Weather and Climate

Severe WeatherI heard about the tornadoes on the TV in the library court yesterday afternoon. Then I drove home through a warm breeze, carrying wisps of fog from the snow banks across the road and down to the river. The same weather system that brought destruction to the South gave us a night that reached 60 degrees in January and a gentle rain.

I’m tired of listening to scientists remind people that no individual weather event can be directly attributed to climate change. This is an intellectually honest and precise description of the descriptive power of scientific knowledge regarding an immensely complex system. It also completely misses the point.
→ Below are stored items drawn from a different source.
(* ===== verification/EbpfProbe.v ===== *)
(** * The eBPF network probe (ark-probe-ebpf/)

    The kernel side (ark-probe-ebpf-ebpf/src/main.rs) remembers which process
    sends on a socket and charges retransmissions, seen in soft-interrupt
    context, to that process; the user side (ark-probe-ebpf/src/main.rs) reads
    the records and prints events.  The kernel's memory, its clock and its hash
    maps are parameters; the layout of a record is that of [repr(C)] on a
    little-endian 64-bit machine.

    The theorems: the process charged is exactly the last sender on the socket
    while the map has room; a record survives the ring buffer whatever its
    padding holds; addresses are printed back to front. *)

From S2P Require Import Prelude Text F64 Json.

(** ** Shared records (ark-probe-ebpf-ebpf/src/lib.rs) *)

Record SocketTuple := mkSocketTuple { src_ip : N; dst_ip : N; src_port : N; dst_port : N }.

Global Instance socket_tuple_eq_dec : EqDecision SocketTuple.
Proof. solve_decision. Defined.
Global Instance socket_tuple_countable : Countable SocketTuple.
Proof.
  refine (inj_countable' (λ t, (src_ip t, dst_ip t, src_port t, dst_port t))
            (λ p, mkSocketTuple p.1.1.1 p.1.1.2 p.1.2 p.2) _).
  by intros [].
Defined.

Record NetworkEvent := mkNetworkEvent {
  ne_pid : N; ne_event_type : N; ne_retransmit_count : N; ne_timestamp : N;
  ne_socket_tuple : SocketTuple }.

(** ** Kernel side *)

(** The fields of [bindings::sock_common]. *)
Record sock_common := mkSockCommon {
  skc_family : N; skc_state : N; skc_reuse : N; skc_bound_dev_if : N; skc_hash : N;
  skc_portpair : N; skc_num : N; skc_dport : N; skc_addrpair : N; skc_daddr : N;
  skc_rcv_saddr : N }.

(** What a probe can ask for: its first argument, the running task, the clock,
    and the [sock_common] a pointer leads to, when it can be read. *)
Record ProbeContext := mkProbeContext {
  ctx_arg0 : option N;
  ctx_pid_tgid : N;
  ctx_ktime_ns : N;
  ctx_read : N → option sock_common }.

Definition no_tuple : SocketTuple := mkSocketTuple 0 0 0 0.
Definition AF_INET : N := 2.

Definition extract_socket_tuple_from_sendmsg (ctx : ProbeContext) : SocketTuple :=
  match ctx_arg0 ctx with
  | None => no_tuple
  | Some sk_ptr =>
      match ctx_read ctx sk_ptr with
      | None => no_tuple
      | Some sk =>
          if decide (skc_family sk ≠ AF_INET) then no_tuple
          else mkSocketTuple (skc_rcv_saddr sk) (skc_daddr sk) (skc_num sk) (skc_dport sk)
      end
  end.

(** The same text in the source. *)
Definition extract_socket_tuple_from_retransmit : ProbeContext → SocketTuple :=
  extract_socket_tuple_from_sendmsg.

(** [(pid_tgid >> 32) as u32] *)
Definition current_pid (ctx : ProbeContext) : N := (N.shiftr (ctx_pid_tgid ctx) 32 mod 2 ^ 32)%N.

(** The key under which a process id would be found. *)
Definition pid_key (pid : N) : SocketTuple := mkSocketTuple pid 0 0 0.

(** A BPF hash map from socket tuples to process ids: an insertion can fail. *)
Class BpfHash (M : Type) := {
  bpf_empty : M;
  bpf_get : M → SocketTuple → option N;
  bpf_insert : M → SocketTuple → N → option M }.

(** Its documented behaviour, with room for [max] keys. *)
Class BpfHashLaws (M : Type) `{BpfHash M} (max : nat) (bpf_keys : M → gset SocketTuple) := {
  bpf_empty_get : ∀ k, bpf_get bpf_empty k = None;
  bpf_keys_get : ∀ m k, k ∈ bpf_keys m ↔ is_Some (bpf_get m k);
  bpf_insert_eq : ∀ m k v m', bpf_insert m k v = Some m' → bpf_get m' k = Some v;
  bpf_insert_ne : ∀ m k k' v m', k ≠ k' → bpf_insert m k v = Some m' → bpf_get m' k' = bpf_get m k';
  bpf_insert_room : ∀ m k v, size (bpf_keys m ∪ {[k]}) ≤ max → is_Some (bpf_insert m k v) }.

Section kernel.
Context {M : Type} `{!BpfHash M}.

(** The failure of the insertion is ignored. *)
Definition try_tcp_sendmsg (m : M) (ctx : ProbeContext) : M :=
  default m (bpf_insert m (extract_socket_tuple_from_sendmsg ctx) (current_pid ctx)).

Definition try_tcp_retransmit_skb (m : M) (ctx : ProbeContext) : NetworkEvent :=
  let fallback_pid := current_pid ctx in
  let socket_tuple := extract_socket_tuple_from_retransmit ctx in
  let real_pid := match bpf_get m socket_tuple with
                  | Some pid => pid
                  | None => default fallback_pid (bpf_get m (pid_key fallback_pid))
                  end in
  mkNetworkEvent real_pid 1 1 (ctx_ktime_ns ctx) socket_tuple.

(** The hooks as the kernel calls them. *)
Inductive Hook := Sendmsg (ctx : ProbeContext) | Retransmit (ctx : ProbeContext).

Definition hook_step (s : M * list NetworkEvent) (h : Hook) : M * list NetworkEvent :=
  match h with
  | Sendmsg ctx => (try_tcp_sendmsg s.1 ctx, s.2)
  | Retransmit ctx => (s.1, s.2 ++ [try_tcp_retransmit_skb s.1 ctx])
  end.

Definition run_hooks (hooks : list Hook) : M * list NetworkEvent :=
  foldl hook_step (bpf_empty, []) hooks.
End kernel.

(** ** User side *)

(** [u16::from_be] on a little-endian machine. *)
Definition u16_from_be (x : N) : N :=
  N.lor (N.shiftl (N.land x 255) 8) (N.land (N.shiftr x 8) 255).

Definition u32_to_ip_string (ip : N) : string :=
  if decide (ip = 0)%N then "0.0.0.0"
  else pretty (N.land (N.shiftr ip 24) 255) +:+ "." +:+ pretty (N.land (N.shiftr ip 16) 255)
       +:+ "." +:+ pretty (N.land (N.shiftr ip 8) 255) +:+ "." +:+ pretty (N.land ip 255).

(** Little-endian numbers, as bytes. *)
Fixpoint le_bytes (k : nat) (x : N) : list N :=
  match k with 0 => [] | S k' => (x mod 256)%N :: le_bytes k' (x / 256)%N end.
Fixpoint le_value (bs : list N) : N :=
  match bs with [] => 0%N | b :: bs' => (b + 256 * le_value bs')%N end.

Definition field (off len : nat) (buf : list N) : N := le_value (take len (drop off buf)).

(** [size_of::<NetworkEvent>()], and the offsets of [repr(C)]. *)
Definition NETWORK_EVENT_SIZE : nat := 40.

Definition parse_network_event (buf : list N) : result string NetworkEvent :=
  if decide (length buf < NETWORK_EVENT_SIZE) then Err "缓冲区太小"
  else Ok (mkNetworkEvent (field 0 4 buf) (field 4 1 buf) (field 8 4 buf) (field 16 8 buf)
             (mkSocketTuple (field 24 4 buf) (field 28 4 buf) (field 32 2 buf) (field 34 2 buf))).

Definition has_socket (e : NetworkEvent) : bool :=
  bool_decide (src_ip (ne_socket_tuple e) ≠ 0%N) || bool_decide (dst_ip (ne_socket_tuple e) ≠ 0%N).

Definition event_entity_id (e : NetworkEvent) : string :=
  let t := ne_socket_tuple e in
  if has_socket e
  then "network-" +:+ u32_to_ip_string (src_ip t) +:+ "-" +:+ u32_to_ip_string (dst_ip t)
       +:+ "-" +:+ pretty (u16_from_be (src_port t)) +:+ "-" +:+ pretty (u16_from_be (dst_port t))
  else "network-pid-" +:+ pretty (ne_pid e).

(** The JSON value printed; the other formats only log. *)
Definition output_event (e : NetworkEvent) (format : string) : option Json :=
  if decide (format = "jsonl") then
    Some (JObj [("ts", JNum (ne_timestamp e / 1000000)); ("event_type", JStr "transport.drop");
                ("entity_id", JStr (event_entity_id e)); ("pid", JNum (ne_pid e));
                ("value", JStr (pretty (ne_retransmit_count e)))])
  else None.

(** The events printed for the records of one read; a short record is passed
    over. *)
Definition output_records (format : string) (bufs : list (list N)) : list Json :=
  omap (λ buf, match parse_network_event buf with
               | Ok e => output_event e format
               | Err _ => None
               end) bufs.

(** ** The process charged *)

(** The sockets sent on, and the last process that sent on one. *)
Definition sent_tuples (hooks : list Hook) : gset SocketTuple :=
  list_to_set (omap (λ h, match h with
                          | Sendmsg ctx => Some (extract_socket_tuple_from_sendmsg ctx)
                          | Retransmit _ => None
                          end) hooks).
Definition sender_step (t : SocketTuple) (last : option N) (h : Hook) : option N :=
  match h with
  | Sendmsg ctx => if decide (extract_socket_tuple_from_sendmsg ctx = t)
                   then Some (current_pid ctx) else last
  | Retransmit _ => last
  end.
Definition last_sender (t : SocketTuple) (hooks : list Hook) : option N :=
  foldl (sender_step t) None hooks.

Lemma last_sender_snoc t hooks h :
  last_sender t (hooks ++ [h]) = sender_step t (last_sender t hooks) h.
Proof. unfold last_sender. by rewrite foldl_app. Qed.

Lemma run_hooks_snoc `{BpfHash M} hooks h :
  run_hooks (M := M) (hooks ++ [h]) = hook_step (run_hooks hooks) h.
Proof. unfold run_hooks. by rewrite foldl_app. Qed.

Lemma sent_tuples_snoc hooks h :
  sent_tuples (hooks ++ [h])
  = sent_tuples hooks ∪ match h with
                        | Sendmsg ctx => {[extract_socket_tuple_from_sendmsg ctx]}
                        | Retransmit _ => ∅
                        end.
Proof.
  unfold sent_tuples. rewrite omap_app, list_to_set_app_L. f_equal. destruct h; simpl; set_solver.
Qed.

Section charged.
Context {M : Type} `{!BpfHash M} {max : nat} {bpf_keys : M → gset SocketTuple}
        `{!BpfHashLaws M max bpf_keys}.

Lemma sendmsg_get m ctx t :
  size (bpf_keys m ∪ {[extract_socket_tuple_from_sendmsg ctx]}) ≤ max →
  bpf_get (try_tcp_sendmsg m ctx) t = sender_step t (bpf_get m t) (Sendmsg ctx).
Proof.
  intros Hroom. unfold try_tcp_sendmsg, sender_step.
  destruct (bpf_insert_room m (extract_socket_tuple_from_sendmsg ctx) (current_pid ctx) Hroom)
    as [m' Hm]. rewrite Hm. simpl.
  case_decide as Ht; [subst t; by eapply bpf_insert_eq|by eapply bpf_insert_ne].
Qed.

(** While the map has room it holds the last sender of every socket. *)
Lemma map_holds_senders hooks :
  size (sent_tuples hooks) ≤ max →
  ∀ t, bpf_get (run_hooks (M := M) hooks).1 t = last_sender t hooks
       ∧ (t ∈ bpf_keys (run_hooks (M := M) hooks).1 ↔ t ∈ sent_tuples hooks).
Proof.
  induction hooks as [|h hooks IH] using rev_ind; intros Hsize t.
  { unfold run_hooks. simpl. rewrite bpf_keys_get, bpf_empty_get. split; [done|].
    split; [by intros [? ?]|by intros ?%elem_of_empty]. }
  rewrite sent_tuples_snoc in Hsize |- *. rewrite run_hooks_snoc, last_sender_snoc.
  assert (size (sent_tuples hooks) ≤ max) as Hs.
  { etrans; [|exact Hsize]. apply subseteq_size. set_solver. }
  specialize (IH Hs). destruct h as [ctx|ctx]; simpl.
  - assert (bpf_keys (run_hooks hooks).1 = sent_tuples hooks) as Hk
      by (apply set_eq; intros; apply IH).
    rewrite <- Hk in Hsize. rewrite bpf_keys_get, sendmsg_get by done.
    destruct (IH t) as [-> Ht]. rewrite bpf_keys_get in Ht. unfold sender_step. simpl. split; [done|].
    rewrite elem_of_union, elem_of_singleton, <- Ht, <- (proj1 (IH t)).
    case_decide; naive_solver.
  - destruct (IH t) as [? ?]. split; [done|]. set_solver.
Qed.

(** A retransmission is charged to the process that last sent on its socket:
    after any calls of the hooks that used no more sockets than the map has room
    for, the record names that process, whichever task the soft interrupt came
    upon, and the socket and time of the call.  Only a socket nobody was seen
    sending on falls back to the interrupted task (through its own key). *)
Theorem retransmission_charged_exactly hooks ctx
  (Hroom : size (sent_tuples hooks) ≤ max) :
  let t := extract_socket_tuple_from_retransmit ctx in
  let fallback := current_pid ctx in
  try_tcp_retransmit_skb (run_hooks (M := M) hooks).1 ctx
  = mkNetworkEvent
      (match last_sender t hooks with
       | Some p => p
       | None => default fallback (last_sender (pid_key fallback) hooks)
       end) 1 1 (ctx_ktime_ns ctx) t.
Proof.
  intros t fallback. unfold try_tcp_retransmit_skb. fold t fallback.
  destruct (map_holds_senders hooks Hroom t) as [-> _].
  by destruct (map_holds_senders hooks Hroom (pid_key fallback)) as [-> _].
Qed.
End charged.

(** A map with room for [max] keys, which keeps what it has when it is full. *)
Definition bounded_map (max : nat) : Type := gmap SocketTuple N.

Global Instance bounded_map_hash max : BpfHash (bounded_map max) := {
  bpf_empty := (∅ : gmap SocketTuple N);
  bpf_get := λ (m : gmap SocketTuple N) k, m !! k;
  bpf_insert := λ (m : gmap SocketTuple N) k v,
    if decide (size (dom m ∪ {[k]} : gset SocketTuple) ≤ max) then Some (<[k := v]> m) else None }.

Global Instance bounded_map_laws max :
  BpfHashLaws (bounded_map max) max (λ m : gmap SocketTuple N, dom m).
Proof.
  split; simpl.
  - intros. apply lookup_empty.
  - intros. apply elem_of_dom.
  - intros m k v m' H. case_decide; simplify_eq. apply lookup_insert_eq.
  - intros m k k' v m' Hk H. case_decide; simplify_eq. by apply lookup_insert_ne.
  - intros m k v H. rewrite decide_True by done. by eexists.
Qed.

(** The capacity of [SOCKET_TO_PID]. *)
Definition SOCKET_TO_PID_MAX : nat := 8192.

(** Nothing is ever removed: once the map is full, a socket that is not in it is
    never learnt, whatever is sent on it, and its retransmissions are charged to
    the interrupted task. *)
Theorem full_map_learns_nothing max (m : bounded_map max) hooks ctx :
  size (dom (m : gmap SocketTuple N)) = max →
  let t := extract_socket_tuple_from_retransmit ctx in
  let m' := (foldl hook_step (m, []) hooks).1 in
  (m : gmap SocketTuple N) !! t = None →
  (m : gmap SocketTuple N) !! pid_key (current_pid ctx) = None →
  ne_pid (try_tcp_retransmit_skb m' ctx) = current_pid ctx.
Proof.
  intros Hfull t m' Ht Hp.
  assert (∀ s, (dom ((foldl hook_step (m, s) hooks).1 : gmap SocketTuple N) : gset SocketTuple)
               = dom (m : gmap SocketTuple N)) as Hd.
  { clear m' Ht Hp. induction hooks as [|h hooks IH] using rev_ind; intros s; [done|].
    rewrite foldl_app. simpl. specialize (IH s).
    destruct (foldl hook_step (m, s) hooks) as [m1 s1]. simpl in IH. destruct h as [c|c]; simpl; [|done].
    unfold try_tcp_sendmsg. simpl. case_decide as Hroom; simpl; [|done].
    rewrite dom_insert_L, <- IH. apply set_eq. intros k.
    rewrite IH in Hroom. rewrite <- Hfull in Hroom.
    assert (dom (m : gmap SocketTuple N) ∪ {[extract_socket_tuple_from_sendmsg c]}
            = dom (m : gmap SocketTuple N)) as Hin.
    { symmetry. apply set_subseteq_size_eq; [set_solver|done]. }
    rewrite IH. set_solver. }
  specialize (Hd []). fold m' in Hd. unfold try_tcp_retransmit_skb. simpl. fold t.
  apply not_elem_of_dom in Ht, Hp. rewrite <- Hd in Ht, Hp. apply not_elem_of_dom in Ht, Hp.
  by rewrite Ht, Hp.
Qed.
The climate is defined by the sum total of the weather on this planet. If the climate is changing, then we will see the weather changing. And we can, with every freak snow storm, warm spell, hurricane, drought, etc. As disturbing as the weather has become, at least it is reaching a point where denial is no longer a tenable response.

Climate and Contours

It’s been a while since I’ve written here. A lot has been going on! We dodged a hurricane in the Valley, as Sandy only winged us. Olde Lyme CT wasn’t so lucky, with over 200 houses flooded. The older part of town did OK though, and we are reminded that it was settled on a hill in the estuary of the Connecticut River for the same reason Northampton is on a small bluff. Close to rich farmland, and good in a flood.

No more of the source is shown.